§ **Available data**:
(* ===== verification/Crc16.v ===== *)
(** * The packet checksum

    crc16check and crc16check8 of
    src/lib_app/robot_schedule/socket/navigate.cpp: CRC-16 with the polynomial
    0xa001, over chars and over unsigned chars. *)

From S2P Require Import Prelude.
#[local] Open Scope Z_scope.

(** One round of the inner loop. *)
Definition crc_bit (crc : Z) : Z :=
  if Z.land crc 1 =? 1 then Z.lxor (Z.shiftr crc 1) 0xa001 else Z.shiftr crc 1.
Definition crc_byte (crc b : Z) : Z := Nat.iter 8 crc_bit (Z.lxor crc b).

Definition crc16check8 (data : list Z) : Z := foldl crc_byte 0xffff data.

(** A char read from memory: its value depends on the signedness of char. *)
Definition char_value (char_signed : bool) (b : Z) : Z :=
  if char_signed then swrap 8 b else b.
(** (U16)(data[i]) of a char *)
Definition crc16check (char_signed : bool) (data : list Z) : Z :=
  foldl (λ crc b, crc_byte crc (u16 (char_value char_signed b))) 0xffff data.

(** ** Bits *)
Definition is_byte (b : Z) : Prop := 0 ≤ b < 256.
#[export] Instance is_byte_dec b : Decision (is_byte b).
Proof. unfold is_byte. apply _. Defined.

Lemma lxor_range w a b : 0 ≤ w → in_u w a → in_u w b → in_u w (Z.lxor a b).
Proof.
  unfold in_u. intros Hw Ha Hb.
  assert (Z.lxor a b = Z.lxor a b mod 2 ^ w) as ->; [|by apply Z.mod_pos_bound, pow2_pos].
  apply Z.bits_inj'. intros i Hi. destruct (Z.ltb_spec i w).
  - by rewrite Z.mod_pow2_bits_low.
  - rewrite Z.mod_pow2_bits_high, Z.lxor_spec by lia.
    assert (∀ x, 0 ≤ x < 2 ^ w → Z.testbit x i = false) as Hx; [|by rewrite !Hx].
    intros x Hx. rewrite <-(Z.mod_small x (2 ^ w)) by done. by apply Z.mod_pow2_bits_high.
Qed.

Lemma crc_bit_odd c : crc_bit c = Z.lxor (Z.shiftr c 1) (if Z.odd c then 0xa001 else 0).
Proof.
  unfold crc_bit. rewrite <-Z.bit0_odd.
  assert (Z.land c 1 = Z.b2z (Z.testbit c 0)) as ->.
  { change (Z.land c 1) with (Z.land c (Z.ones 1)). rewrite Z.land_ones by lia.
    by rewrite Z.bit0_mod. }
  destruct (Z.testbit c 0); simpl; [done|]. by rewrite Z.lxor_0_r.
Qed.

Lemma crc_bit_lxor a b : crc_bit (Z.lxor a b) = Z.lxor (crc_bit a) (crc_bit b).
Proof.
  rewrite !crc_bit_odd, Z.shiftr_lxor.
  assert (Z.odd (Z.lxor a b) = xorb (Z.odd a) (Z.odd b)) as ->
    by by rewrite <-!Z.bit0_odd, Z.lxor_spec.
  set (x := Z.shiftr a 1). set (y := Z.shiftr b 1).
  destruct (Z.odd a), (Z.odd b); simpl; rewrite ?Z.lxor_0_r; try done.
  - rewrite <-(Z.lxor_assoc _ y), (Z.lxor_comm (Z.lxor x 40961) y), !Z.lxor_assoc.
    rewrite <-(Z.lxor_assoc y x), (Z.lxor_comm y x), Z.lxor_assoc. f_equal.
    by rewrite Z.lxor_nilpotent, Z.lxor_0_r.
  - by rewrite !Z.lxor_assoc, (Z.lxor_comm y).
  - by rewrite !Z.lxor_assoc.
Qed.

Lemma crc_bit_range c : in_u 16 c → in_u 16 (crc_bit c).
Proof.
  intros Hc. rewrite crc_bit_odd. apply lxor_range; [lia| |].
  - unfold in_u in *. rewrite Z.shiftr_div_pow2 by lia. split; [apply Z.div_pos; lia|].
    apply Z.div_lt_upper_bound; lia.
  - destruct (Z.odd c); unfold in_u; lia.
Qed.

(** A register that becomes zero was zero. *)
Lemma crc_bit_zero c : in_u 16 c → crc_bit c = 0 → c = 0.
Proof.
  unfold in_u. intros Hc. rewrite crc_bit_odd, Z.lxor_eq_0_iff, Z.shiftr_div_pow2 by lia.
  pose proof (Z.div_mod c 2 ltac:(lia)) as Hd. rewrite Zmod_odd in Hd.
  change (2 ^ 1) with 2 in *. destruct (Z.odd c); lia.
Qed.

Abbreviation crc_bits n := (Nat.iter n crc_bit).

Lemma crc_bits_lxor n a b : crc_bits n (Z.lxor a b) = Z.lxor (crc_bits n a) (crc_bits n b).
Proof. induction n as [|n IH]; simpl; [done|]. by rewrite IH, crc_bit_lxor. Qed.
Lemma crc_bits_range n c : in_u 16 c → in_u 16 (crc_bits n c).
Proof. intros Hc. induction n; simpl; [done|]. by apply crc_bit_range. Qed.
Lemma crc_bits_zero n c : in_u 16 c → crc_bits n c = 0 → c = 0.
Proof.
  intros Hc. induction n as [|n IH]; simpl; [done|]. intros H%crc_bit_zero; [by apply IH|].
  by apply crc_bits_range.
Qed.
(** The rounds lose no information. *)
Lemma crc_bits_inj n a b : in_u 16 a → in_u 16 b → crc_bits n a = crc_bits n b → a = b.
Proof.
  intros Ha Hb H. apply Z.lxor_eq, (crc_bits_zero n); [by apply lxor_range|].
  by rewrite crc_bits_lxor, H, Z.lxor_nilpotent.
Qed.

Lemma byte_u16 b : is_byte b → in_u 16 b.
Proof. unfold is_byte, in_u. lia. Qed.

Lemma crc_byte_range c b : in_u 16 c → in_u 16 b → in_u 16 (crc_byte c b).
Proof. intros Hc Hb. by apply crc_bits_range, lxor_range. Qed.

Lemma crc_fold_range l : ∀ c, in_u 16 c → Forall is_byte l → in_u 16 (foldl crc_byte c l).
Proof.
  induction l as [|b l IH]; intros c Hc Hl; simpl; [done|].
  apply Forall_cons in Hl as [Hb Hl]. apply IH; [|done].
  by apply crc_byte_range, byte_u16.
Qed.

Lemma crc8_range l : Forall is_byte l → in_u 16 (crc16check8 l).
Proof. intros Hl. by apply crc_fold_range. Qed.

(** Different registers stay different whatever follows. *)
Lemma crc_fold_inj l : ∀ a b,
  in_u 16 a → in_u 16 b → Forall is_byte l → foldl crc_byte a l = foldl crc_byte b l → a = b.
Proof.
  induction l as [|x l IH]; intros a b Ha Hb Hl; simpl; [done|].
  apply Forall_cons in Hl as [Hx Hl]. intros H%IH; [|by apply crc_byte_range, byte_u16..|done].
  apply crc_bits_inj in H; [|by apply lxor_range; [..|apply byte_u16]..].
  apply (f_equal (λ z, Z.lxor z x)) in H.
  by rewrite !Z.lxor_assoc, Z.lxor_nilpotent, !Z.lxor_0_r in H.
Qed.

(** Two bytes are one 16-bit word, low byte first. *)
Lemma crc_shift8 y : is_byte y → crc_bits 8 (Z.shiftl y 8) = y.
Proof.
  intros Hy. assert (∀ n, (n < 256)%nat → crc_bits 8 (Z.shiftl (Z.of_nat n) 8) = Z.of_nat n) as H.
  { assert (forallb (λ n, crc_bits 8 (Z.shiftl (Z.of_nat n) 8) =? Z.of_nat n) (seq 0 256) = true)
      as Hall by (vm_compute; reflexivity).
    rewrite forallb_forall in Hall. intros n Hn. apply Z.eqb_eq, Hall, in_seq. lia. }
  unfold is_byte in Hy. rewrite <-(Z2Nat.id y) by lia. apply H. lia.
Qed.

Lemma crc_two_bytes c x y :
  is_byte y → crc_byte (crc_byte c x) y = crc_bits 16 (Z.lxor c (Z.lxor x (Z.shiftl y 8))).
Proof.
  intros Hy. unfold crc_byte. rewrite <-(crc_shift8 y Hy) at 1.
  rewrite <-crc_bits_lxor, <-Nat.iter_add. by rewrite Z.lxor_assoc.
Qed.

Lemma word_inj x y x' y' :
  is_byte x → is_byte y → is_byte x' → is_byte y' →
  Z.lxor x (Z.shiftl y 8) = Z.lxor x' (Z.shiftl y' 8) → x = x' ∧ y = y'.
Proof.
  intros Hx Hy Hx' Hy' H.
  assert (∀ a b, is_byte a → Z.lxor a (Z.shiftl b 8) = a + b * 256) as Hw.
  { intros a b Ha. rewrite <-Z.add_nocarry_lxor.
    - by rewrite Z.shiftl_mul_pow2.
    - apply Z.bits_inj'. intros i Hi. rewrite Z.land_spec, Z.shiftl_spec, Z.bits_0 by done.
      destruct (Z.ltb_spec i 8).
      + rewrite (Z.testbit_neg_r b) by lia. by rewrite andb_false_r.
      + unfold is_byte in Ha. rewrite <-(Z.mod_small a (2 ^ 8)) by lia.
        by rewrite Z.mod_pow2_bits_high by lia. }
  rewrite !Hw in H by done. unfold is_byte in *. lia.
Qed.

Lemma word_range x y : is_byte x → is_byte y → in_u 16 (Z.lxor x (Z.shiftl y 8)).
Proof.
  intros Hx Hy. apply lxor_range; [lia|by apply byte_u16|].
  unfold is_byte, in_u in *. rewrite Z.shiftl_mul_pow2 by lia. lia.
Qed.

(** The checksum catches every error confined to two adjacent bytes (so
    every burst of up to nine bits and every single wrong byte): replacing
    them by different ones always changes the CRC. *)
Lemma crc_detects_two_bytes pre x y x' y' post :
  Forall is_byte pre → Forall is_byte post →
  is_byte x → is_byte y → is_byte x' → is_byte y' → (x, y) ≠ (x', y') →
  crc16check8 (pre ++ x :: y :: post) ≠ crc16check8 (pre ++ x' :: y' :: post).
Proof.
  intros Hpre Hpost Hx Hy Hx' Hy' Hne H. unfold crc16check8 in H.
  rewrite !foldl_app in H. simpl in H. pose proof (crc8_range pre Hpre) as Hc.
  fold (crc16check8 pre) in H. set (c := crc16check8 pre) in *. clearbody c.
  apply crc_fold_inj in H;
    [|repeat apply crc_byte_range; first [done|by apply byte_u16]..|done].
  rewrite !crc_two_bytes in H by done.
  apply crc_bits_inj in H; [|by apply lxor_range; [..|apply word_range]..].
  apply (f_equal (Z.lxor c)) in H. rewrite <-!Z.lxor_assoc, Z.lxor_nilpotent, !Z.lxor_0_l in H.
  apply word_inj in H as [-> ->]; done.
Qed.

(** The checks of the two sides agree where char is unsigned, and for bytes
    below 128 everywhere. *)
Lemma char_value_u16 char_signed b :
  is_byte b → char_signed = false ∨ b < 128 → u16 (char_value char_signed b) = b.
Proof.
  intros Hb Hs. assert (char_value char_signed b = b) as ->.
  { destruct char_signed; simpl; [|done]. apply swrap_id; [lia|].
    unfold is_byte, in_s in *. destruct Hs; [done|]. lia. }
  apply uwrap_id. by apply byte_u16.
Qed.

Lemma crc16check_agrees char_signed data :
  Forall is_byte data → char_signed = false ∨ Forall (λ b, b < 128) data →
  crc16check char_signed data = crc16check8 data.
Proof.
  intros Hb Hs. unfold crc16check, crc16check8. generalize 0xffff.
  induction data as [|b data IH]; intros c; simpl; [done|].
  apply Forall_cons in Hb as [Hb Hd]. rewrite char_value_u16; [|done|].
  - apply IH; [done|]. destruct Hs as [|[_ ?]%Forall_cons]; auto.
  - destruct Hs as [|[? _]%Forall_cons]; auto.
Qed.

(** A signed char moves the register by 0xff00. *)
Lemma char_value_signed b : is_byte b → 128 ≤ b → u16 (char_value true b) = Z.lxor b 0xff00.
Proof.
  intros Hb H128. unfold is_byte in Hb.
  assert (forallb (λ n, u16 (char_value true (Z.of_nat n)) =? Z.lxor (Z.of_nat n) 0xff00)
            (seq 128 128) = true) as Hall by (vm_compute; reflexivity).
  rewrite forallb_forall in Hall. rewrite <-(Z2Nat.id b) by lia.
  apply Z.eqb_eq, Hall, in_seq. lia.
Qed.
==
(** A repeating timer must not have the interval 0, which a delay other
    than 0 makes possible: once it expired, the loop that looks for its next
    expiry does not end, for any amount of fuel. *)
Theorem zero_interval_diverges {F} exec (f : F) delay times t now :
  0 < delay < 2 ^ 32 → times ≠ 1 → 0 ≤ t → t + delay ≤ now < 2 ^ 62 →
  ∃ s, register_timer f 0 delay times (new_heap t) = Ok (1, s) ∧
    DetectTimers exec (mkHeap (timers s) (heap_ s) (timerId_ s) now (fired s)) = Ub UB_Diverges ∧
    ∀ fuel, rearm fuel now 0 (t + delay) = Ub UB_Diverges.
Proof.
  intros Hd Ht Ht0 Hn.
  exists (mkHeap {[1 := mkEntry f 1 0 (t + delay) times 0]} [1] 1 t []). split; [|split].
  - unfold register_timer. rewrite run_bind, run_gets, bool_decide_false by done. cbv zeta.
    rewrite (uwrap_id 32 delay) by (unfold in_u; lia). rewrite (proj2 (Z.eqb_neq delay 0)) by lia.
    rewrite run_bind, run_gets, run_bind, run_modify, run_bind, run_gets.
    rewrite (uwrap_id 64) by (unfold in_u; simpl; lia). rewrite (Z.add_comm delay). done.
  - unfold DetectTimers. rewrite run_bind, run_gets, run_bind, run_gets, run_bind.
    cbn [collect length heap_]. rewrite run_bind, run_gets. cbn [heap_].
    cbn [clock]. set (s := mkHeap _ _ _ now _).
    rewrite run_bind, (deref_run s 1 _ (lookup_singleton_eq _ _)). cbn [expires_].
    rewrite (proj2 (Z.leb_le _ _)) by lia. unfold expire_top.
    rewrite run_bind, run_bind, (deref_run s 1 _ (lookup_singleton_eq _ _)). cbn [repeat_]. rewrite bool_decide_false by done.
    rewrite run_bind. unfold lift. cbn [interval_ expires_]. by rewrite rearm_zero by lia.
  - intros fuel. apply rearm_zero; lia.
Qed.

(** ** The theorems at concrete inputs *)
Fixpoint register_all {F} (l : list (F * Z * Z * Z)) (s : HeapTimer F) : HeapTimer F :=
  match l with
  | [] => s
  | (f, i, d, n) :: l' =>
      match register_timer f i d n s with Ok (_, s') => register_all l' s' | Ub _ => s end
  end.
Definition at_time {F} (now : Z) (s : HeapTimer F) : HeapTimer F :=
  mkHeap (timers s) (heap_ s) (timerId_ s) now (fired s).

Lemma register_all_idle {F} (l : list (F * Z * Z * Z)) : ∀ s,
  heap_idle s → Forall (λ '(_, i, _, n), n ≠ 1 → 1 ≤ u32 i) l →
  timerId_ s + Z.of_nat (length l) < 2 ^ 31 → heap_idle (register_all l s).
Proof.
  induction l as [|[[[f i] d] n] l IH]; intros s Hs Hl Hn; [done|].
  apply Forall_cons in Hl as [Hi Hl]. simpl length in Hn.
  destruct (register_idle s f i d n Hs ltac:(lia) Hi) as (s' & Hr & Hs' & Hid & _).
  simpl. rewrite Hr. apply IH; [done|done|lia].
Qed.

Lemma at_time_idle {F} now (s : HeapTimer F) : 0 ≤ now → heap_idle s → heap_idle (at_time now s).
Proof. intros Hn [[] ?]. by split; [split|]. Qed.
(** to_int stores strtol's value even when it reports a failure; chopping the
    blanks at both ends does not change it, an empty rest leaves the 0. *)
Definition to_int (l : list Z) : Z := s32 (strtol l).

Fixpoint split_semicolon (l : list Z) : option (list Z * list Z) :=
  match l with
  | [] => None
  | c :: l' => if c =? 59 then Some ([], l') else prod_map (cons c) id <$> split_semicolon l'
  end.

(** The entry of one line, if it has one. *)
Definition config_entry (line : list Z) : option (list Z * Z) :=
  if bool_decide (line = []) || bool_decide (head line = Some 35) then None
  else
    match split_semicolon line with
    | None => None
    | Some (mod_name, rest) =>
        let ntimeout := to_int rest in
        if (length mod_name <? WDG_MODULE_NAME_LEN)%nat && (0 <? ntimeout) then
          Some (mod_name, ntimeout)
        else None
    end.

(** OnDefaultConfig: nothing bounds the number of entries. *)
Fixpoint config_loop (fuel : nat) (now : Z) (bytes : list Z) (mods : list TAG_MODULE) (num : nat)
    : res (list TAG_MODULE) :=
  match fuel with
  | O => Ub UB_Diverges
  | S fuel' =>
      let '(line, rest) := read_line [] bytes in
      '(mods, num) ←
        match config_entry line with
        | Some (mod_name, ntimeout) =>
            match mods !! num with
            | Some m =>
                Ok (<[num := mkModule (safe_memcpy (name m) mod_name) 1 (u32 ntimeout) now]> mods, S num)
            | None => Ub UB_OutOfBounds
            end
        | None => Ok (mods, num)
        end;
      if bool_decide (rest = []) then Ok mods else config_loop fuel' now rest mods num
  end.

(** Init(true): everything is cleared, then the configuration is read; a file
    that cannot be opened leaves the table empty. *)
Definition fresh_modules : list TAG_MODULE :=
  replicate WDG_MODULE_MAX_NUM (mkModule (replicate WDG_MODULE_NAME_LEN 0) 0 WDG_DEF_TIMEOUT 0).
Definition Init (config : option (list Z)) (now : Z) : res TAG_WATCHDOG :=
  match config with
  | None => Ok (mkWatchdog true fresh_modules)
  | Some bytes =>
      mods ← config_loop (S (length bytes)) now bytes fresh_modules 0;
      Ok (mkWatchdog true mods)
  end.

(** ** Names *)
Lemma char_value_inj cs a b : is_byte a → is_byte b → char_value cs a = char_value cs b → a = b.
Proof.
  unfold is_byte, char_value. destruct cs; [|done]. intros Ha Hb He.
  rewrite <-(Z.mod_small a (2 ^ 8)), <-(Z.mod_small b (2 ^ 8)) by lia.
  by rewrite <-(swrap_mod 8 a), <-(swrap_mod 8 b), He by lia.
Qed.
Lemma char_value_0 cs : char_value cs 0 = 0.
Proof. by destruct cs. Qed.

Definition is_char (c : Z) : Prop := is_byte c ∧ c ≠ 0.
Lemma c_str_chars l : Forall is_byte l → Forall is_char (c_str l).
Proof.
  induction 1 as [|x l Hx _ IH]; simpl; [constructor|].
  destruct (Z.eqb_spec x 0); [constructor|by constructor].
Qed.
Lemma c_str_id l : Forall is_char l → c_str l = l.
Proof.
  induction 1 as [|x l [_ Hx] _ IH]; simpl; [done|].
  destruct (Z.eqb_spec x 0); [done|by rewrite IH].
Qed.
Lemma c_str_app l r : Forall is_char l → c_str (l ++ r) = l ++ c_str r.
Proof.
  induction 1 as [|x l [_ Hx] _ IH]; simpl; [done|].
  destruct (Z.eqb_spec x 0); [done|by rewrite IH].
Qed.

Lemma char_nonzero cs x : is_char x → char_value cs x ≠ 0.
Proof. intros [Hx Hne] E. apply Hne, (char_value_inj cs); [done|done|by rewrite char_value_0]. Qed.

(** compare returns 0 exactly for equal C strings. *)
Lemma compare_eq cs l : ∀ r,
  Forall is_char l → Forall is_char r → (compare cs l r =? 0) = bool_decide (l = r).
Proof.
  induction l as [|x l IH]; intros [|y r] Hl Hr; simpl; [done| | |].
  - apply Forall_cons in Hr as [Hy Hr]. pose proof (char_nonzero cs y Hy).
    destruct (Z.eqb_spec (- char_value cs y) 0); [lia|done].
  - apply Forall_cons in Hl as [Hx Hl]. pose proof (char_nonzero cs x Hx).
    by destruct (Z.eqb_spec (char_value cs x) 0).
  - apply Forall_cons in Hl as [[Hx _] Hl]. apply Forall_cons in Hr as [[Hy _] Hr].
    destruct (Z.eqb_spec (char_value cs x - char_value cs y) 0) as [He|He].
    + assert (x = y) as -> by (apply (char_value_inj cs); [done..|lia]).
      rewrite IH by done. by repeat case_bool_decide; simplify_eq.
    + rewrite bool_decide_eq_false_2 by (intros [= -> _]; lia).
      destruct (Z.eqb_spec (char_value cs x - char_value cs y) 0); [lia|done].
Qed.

§ **What the task requires**:
Check each line of the material above for the string "Hall". Please count those that have it and reply with the number only.

§ **Output for this exercise**:
5